In a major leap towards the execution of Dedicated Freight Corridor (DFC), Indian railways have signed a loan agreement of about Rs 20,000 crore with Japan for its western corridor.

The project appraisal for the two routes comprising Vadodara to Jawharlal Nehru Port (JNPT) and Rewari to Dadri in the Western Dedicated Freight Corridor was signed between Japan International Cooperation Agency (JICA) and Railways, said a senior official of Dedicated Freight Corridor Corporation (DFCC).
The Western DFC of 1499 km will be from JNPT in Mumbai to Tughlakbad and Dadri near Delhi and cater to the container transport requirement between the existing and emerging ports in western India and northern hinterland.

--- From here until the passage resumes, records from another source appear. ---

Lemma pick_spec s hd ob cs v fl i c :
  crep hd ob cs v fl -> cs !! i = Some c -> pages_used (sl_pmm s) v -> fa_ok (sl_pmm s) ->
  fa_frames (sl_pmm s) <= 2 ^ 35 ->
  (v i Partial <> [] \/ v i Empty <> [] \/ wp fa_alloc (fun r _ => r <> NULL) (sl_pmm s)) ->
  exists a s' v' fl', slab_pick i (mks s hd ob cs) = Ok (a, s') /\ picked s cs v fl i a s' v' fl'.
Proof.
  intros Hr Hc Hpu Hok Hfr Hroom. unfold slab_pick. rewrite (get_cache_bind _ _ _ _ i c _ Hc).
  pose proof (lr_dll _ _ _ (cr_lists _ _ _ _ _ Hr) i c) as Hd.
  pose proof (dll_head _ _ _ (Hd Partial Hc)) as Hp. pose proof (dll_head _ _ _ (Hd Empty Hc)) as He.
  cbn [list_of] in Hp, He. destruct (v i Partial) as [|a L] eqn:Hv.
  2: { assert (a <> NULL) as Ha by (apply (dll_elem _ _ _ a (Hd Partial Hc)); rewrite Hv; by left).
       simpl in Hp. rewrite Hp, (proj2 (Z.eqb_neq _ _)) by done. exists a, (mks s hd ob cs), v, fl. split; [done|].
       split; try done. by exists L. }
  simpl in Hp. rewrite Hp. change (negb (NULL =? NULL)) with false. cbv iota. destruct (v i Empty) as [|a L] eqn:Hv2.
  2: { assert (a <> NULL) as Ha by (apply (dll_elem _ _ _ a (Hd Empty Hc)); rewrite Hv2; by left).
       simpl in He. rewrite He, (proj2 (Z.eqb_neq _ _)) by done. unfold bind at 1, ret at 1.
       destruct (promote_spec s hd ob cs v fl i c a L Hr Hc Hv2 Hpu Hok) as (s' & v' & E & Hpk). by exists a, s', v', fl. }
  simpl in He. rewrite He, Z.eqb_refl. destruct Hroom as [?|[?|Hroom]]; [done|done|].
  apply wp_ok in Hroom as (r & f' & Ea & Hr0).
  pose proof (fa_alloc_spec (sl_pmm s) Hok) as Hspec. unfold wp in Hspec. rewrite Ea in Hspec.
  destruct Hspec as (Hok' & Hh' & Hfr' & [[-> _]|(n & -> & Hn & Hle & Hfree & Hused')]); [done|].
  assert (page_of (phys_to_virt (n * PAGE_SIZE)) n) as Hpg by (split; [lia|done]).
  destruct (grow_spec s hd ob cs v fl i c n f' Hr Hc Hpu Hpg (Hfree n ltac:(lia)) Ea) as (hd1 & ob1 & cs1 & E1 & Hr1 & Hcs1).
  set (virt := phys_to_virt (n * PAGE_SIZE)) in *. set (v1 := view_set i Empty (virt :: v i Empty) v) in *.
  set (fl1 := fset virt (slots virt (obj_size c)) fl) in *. set (s1 := mkSlabs f' hd1 ob1 cs1).
  destruct (same_caches_lookup cs cs1 i c Hcs1 Hc) as (c1 & Hc1 & _).
  assert (forall j k, virt ∉ v j k) as Hnew.
  { intros j k Hin. pose proof (Hpu j k virt n Hin Hpg) as Hu. rewrite (Hfree n) in Hu by lia. done. }
  assert (pages_used f' v1) as Hpu1.
  { intros j k u m Hin Hm. rewrite Hused'. unfold v1, view_set in Hin. case_decide; destruct_and?; subst.
    - apply elem_of_cons in Hin as [->|Hin].
      + rewrite (page_of_det virt m n Hm Hpg). rewrite (proj2 (Z.leb_le n n)), (proj2 (Z.ltb_lt _ _)) by lia. done.
      + rewrite (Hpu i Empty u m Hin Hm). apply orb_true_r.
    - rewrite (Hpu j k u m Hin Hm). apply orb_true_r. }
  destruct (promote_spec s1 hd1 ob1 cs1 v1 fl1 i c1 virt [] Hr1 Hc1) as (s' & v' & E & [P1 P2 P3 P4 P5 P6 P7 P8]); [|done|done|].
  { unfold v1. by rewrite view_set_eq, Hv2. }
  exists virt, s', v', fl1. split; [rewrite (bind_ok _ _ _ _ _ E1); exact E|]. split; try done.
  - intros j. rewrite (P3 j). apply Hcs1.
  - rewrite P5. exact Hh'.
  - rewrite P6. exact Hfr'.
  - intros p. rewrite P8. rewrite (live_ext cs cs1 v1 v1 fl1 fl1); [|by apply same_caches_sizes|done|done].
    by apply live_grown; [|done|intros j Hj k; apply (lr_none _ _ _ (cr_lists _ _ _ _ _ Hr))].
Qed.

(** ** Allocation *)

(** The free objects of a slab are not live, and are distinct slots of it. *)
Lemma free_facts hd ob cs v fl i c a :
  crep hd ob cs v fl -> cs !! i = Some c -> in_cache v i a ->
  NoDup (fl a) /\ forall o, o ∈ fl a -> o ∈ slots a (obj_size c) /\ ~ live cs v fl o.
Proof.
  intros Hr Hc [k Ha]. destruct (cr_slab _ _ _ _ _ Hr i c k a Hc Ha) as (x & Hx & [R1 R2 R3 R4 R5]).
  split; [by apply chain_NoDup in R3|]. intros o Ho. split; [by apply R5|].
  intros (j & d & u & Hd & [k2 Hu] & Hp & Hn). destruct (decide (u = a)) as [->|Hne]; [done|].
  destruct (cr_page _ _ _ _ _ Hr i k a Ha) as [n Hpa]. destruct (cr_page _ _ _ _ _ Hr j k2 u Hu) as [m Hpu].
  by apply (slots_apart u a m n (obj_size d) (obj_size c) o o Hpu Hpa (cr_size _ _ _ _ _ Hr j d Hd)
    (cr_size _ _ _ _ _ Hr i c Hc) Hp (R5 o Ho) Hne).
Qed.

The proposed funding is under Special Terms of Economic Participation (STEP) between Japan and India. The value of the proposed loan is JPY 295 billion (about Rs 20,000 crore), which is a soft loan with the repayment period of 40 years.

With this loan, funding of the entire Western Dedicated Freight Corridor from Delhi to Mumbai is being taken care of and now the focus will be for speedy execution of the project, said the official.
As far as land acquisition for the Western DFC is concerned, out of total 3608 hectares required in phase-I, 3186 hectares has been acquired. For the phase II, out of total 2252 hectares required, 1041 hectares have been acquired.

Remaining land is expected to be acquired during the current financial year, said the official.
Country head of JICA Shinya Ejima,, Advisor (Infrastructure) Railway Board Girish Pillai and Managing Director DFCC RK Gupta were present at the signing of the loan agreement with Japan last week.

The Delhi-Mumbai Dedicated Freight Corridor will be successfully completed by March 2017, a senior official of Ministry of External Affairs said here today. Replying to a question during briefing on the postponement of Prime Minister Manmohan Singh scheduled visit to Japan from tomorrow, Gautam Bambawale, Joint Secretary (East Asia), said work on the Western Dedicated Freight Corridor, being built with Japanese assistance, is proceeding on a fast pace and would be successfully completed as per the schedule by March 2017.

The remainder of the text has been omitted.